= Task requirements =
Without leaving anything out, print every line of the data.

= Exercise input =
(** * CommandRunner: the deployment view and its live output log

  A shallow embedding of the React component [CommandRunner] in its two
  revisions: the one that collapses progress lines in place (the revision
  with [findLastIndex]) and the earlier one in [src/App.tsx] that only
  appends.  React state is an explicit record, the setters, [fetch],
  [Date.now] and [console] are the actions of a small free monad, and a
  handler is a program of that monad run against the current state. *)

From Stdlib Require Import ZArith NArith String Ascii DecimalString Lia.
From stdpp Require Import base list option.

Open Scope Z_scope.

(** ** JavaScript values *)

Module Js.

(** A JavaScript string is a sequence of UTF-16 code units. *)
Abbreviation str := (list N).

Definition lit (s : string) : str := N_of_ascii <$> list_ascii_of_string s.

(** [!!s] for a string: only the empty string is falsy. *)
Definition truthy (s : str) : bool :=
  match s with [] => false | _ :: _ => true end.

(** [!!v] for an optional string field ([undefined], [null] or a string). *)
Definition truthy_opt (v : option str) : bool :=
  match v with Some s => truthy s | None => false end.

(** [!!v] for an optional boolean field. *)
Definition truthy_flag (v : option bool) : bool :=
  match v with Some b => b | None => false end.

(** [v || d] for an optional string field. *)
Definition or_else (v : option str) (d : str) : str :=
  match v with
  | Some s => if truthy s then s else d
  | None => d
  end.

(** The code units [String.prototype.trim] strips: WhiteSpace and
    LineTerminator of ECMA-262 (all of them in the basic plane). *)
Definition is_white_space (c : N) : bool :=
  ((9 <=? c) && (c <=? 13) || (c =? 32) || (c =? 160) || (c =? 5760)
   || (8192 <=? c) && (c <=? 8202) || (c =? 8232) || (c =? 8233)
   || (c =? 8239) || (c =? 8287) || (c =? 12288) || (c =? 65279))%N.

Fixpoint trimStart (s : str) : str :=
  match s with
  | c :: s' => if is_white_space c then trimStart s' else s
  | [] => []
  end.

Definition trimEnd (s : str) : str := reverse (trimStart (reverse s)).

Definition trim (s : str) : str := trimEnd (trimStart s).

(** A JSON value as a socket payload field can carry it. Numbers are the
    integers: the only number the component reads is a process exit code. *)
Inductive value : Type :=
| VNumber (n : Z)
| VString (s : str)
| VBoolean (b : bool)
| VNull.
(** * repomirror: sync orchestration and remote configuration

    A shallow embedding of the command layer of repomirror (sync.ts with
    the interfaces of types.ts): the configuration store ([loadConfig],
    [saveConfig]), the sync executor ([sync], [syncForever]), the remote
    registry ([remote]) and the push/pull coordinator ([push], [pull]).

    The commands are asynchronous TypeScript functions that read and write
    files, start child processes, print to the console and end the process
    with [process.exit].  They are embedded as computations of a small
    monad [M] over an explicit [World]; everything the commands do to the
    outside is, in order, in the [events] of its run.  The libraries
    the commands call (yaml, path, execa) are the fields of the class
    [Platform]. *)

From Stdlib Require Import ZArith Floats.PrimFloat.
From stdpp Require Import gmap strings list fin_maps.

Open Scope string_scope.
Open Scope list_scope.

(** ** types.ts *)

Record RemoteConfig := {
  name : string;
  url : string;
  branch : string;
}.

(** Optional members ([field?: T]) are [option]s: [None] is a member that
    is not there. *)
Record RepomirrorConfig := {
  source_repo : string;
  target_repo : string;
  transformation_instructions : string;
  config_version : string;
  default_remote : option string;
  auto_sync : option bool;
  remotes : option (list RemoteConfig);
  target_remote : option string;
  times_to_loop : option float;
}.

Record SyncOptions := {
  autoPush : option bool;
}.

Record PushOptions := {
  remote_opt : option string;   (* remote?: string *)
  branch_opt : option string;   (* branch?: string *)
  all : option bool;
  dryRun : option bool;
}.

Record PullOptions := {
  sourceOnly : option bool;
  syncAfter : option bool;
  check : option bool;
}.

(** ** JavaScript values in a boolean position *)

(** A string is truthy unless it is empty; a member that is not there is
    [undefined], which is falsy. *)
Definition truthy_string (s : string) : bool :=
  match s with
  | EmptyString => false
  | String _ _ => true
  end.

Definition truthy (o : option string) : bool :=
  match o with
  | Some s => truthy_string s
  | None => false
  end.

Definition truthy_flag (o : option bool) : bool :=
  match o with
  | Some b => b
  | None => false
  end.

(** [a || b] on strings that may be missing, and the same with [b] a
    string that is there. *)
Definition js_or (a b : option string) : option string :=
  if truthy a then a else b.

= Task solution =
(** * CommandRunner: the deployment view and its live output log

  A shallow embedding of the React component [CommandRunner] in its two
  revisions: the one that collapses progress lines in place (the revision
  with [findLastIndex]) and the earlier one in [src/App.tsx] that only
  appends.  React state is an explicit record, the setters, [fetch],
  [Date.now] and [console] are the actions of a small free monad, and a
  handler is a program of that monad run against the current state. *)

From Stdlib Require Import ZArith NArith String Ascii DecimalString Lia.
From stdpp Require Import base list option.

Open Scope Z_scope.

(** ** JavaScript values *)

Module Js.

(** A JavaScript string is a sequence of UTF-16 code units. *)
Abbreviation str := (list N).

Definition lit (s : string) : str := N_of_ascii <$> list_ascii_of_string s.

(** [!!s] for a string: only the empty string is falsy. *)
Definition truthy (s : str) : bool :=
  match s with [] => false | _ :: _ => true end.

(** [!!v] for an optional string field ([undefined], [null] or a string). *)
Definition truthy_opt (v : option str) : bool :=
  match v with Some s => truthy s | None => false end.

(** [!!v] for an optional boolean field. *)
Definition truthy_flag (v : option bool) : bool :=
  match v with Some b => b | None => false end.

(** [v || d] for an optional string field. *)
Definition or_else (v : option str) (d : str) : str :=
  match v with
  | Some s => if truthy s then s else d
  | None => d
  end.

(** The code units [String.prototype.trim] strips: WhiteSpace and
    LineTerminator of ECMA-262 (all of them in the basic plane). *)
Definition is_white_space (c : N) : bool :=
  ((9 <=? c) && (c <=? 13) || (c =? 32) || (c =? 160) || (c =? 5760)
   || (8192 <=? c) && (c <=? 8202) || (c =? 8232) || (c =? 8233)
   || (c =? 8239) || (c =? 8287) || (c =? 12288) || (c =? 65279))%N.

Fixpoint trimStart (s : str) : str :=
  match s with
  | c :: s' => if is_white_space c then trimStart s' else s
  | [] => []
  end.

Definition trimEnd (s : str) : str := reverse (trimStart (reverse s)).

Definition trim (s : str) : str := trimEnd (trimStart s).

(** A JSON value as a socket payload field can carry it. Numbers are the
    integers: the only number the component reads is a process exit code. *)
Inductive value : Type :=
| VNumber (n : Z)
| VString (s : str)
| VBoolean (b : bool)
| VNull.
(** * repomirror: sync orchestration and remote configuration

    A shallow embedding of the command layer of repomirror (sync.ts with
    the interfaces of types.ts): the configuration store ([loadConfig],
    [saveConfig]), the sync executor ([sync], [syncForever]), the remote
    registry ([remote]) and the push/pull coordinator ([push], [pull]).

    The commands are asynchronous TypeScript functions that read and write
    files, start child processes, print to the console and end the process
    with [process.exit].  They are embedded as computations of a small
    monad [M] over an explicit [World]; everything the commands do to the
    outside is, in order, in the [events] of its run.  The libraries
    the commands call (yaml, path, execa) are the fields of the class
    [Platform]. *)

From Stdlib Require Import ZArith Floats.PrimFloat.
From stdpp Require Import gmap strings list fin_maps.

Open Scope string_scope.
Open Scope list_scope.

(** ** types.ts *)

Record RemoteConfig := {
  name : string;
  url : string;
  branch : string;
}.

(** Optional members ([field?: T]) are [option]s: [None] is a member that
    is not there. *)
Record RepomirrorConfig := {
  source_repo : string;
  target_repo : string;
  transformation_instructions : string;
  config_version : string;
  default_remote : option string;
  auto_sync : option bool;
  remotes : option (list RemoteConfig);
  target_remote : option string;
  times_to_loop : option float;
}.

Record SyncOptions := {
  autoPush : option bool;
}.

Record PushOptions := {
  remote_opt : option string;   (* remote?: string *)
  branch_opt : option string;   (* branch?: string *)
  all : option bool;
  dryRun : option bool;
}.

Record PullOptions := {
  sourceOnly : option bool;
  syncAfter : option bool;
  check : option bool;
}.

(** ** JavaScript values in a boolean position *)

(** A string is truthy unless it is empty; a member that is not there is
    [undefined], which is falsy. *)
Definition truthy_string (s : string) : bool :=
  match s with
  | EmptyString => false
  | String _ _ => true
  end.

Definition truthy (o : option string) : bool :=
  match o with
  | Some s => truthy_string s
  | None => false
  end.

Definition truthy_flag (o : option bool) : bool :=
  match o with
  | Some b => b
  | None => false
  end.

(** [a || b] on strings that may be missing, and the same with [b] a
    string that is there. *)
Definition js_or (a b : option string) : option string :=
  if truthy a then a else b.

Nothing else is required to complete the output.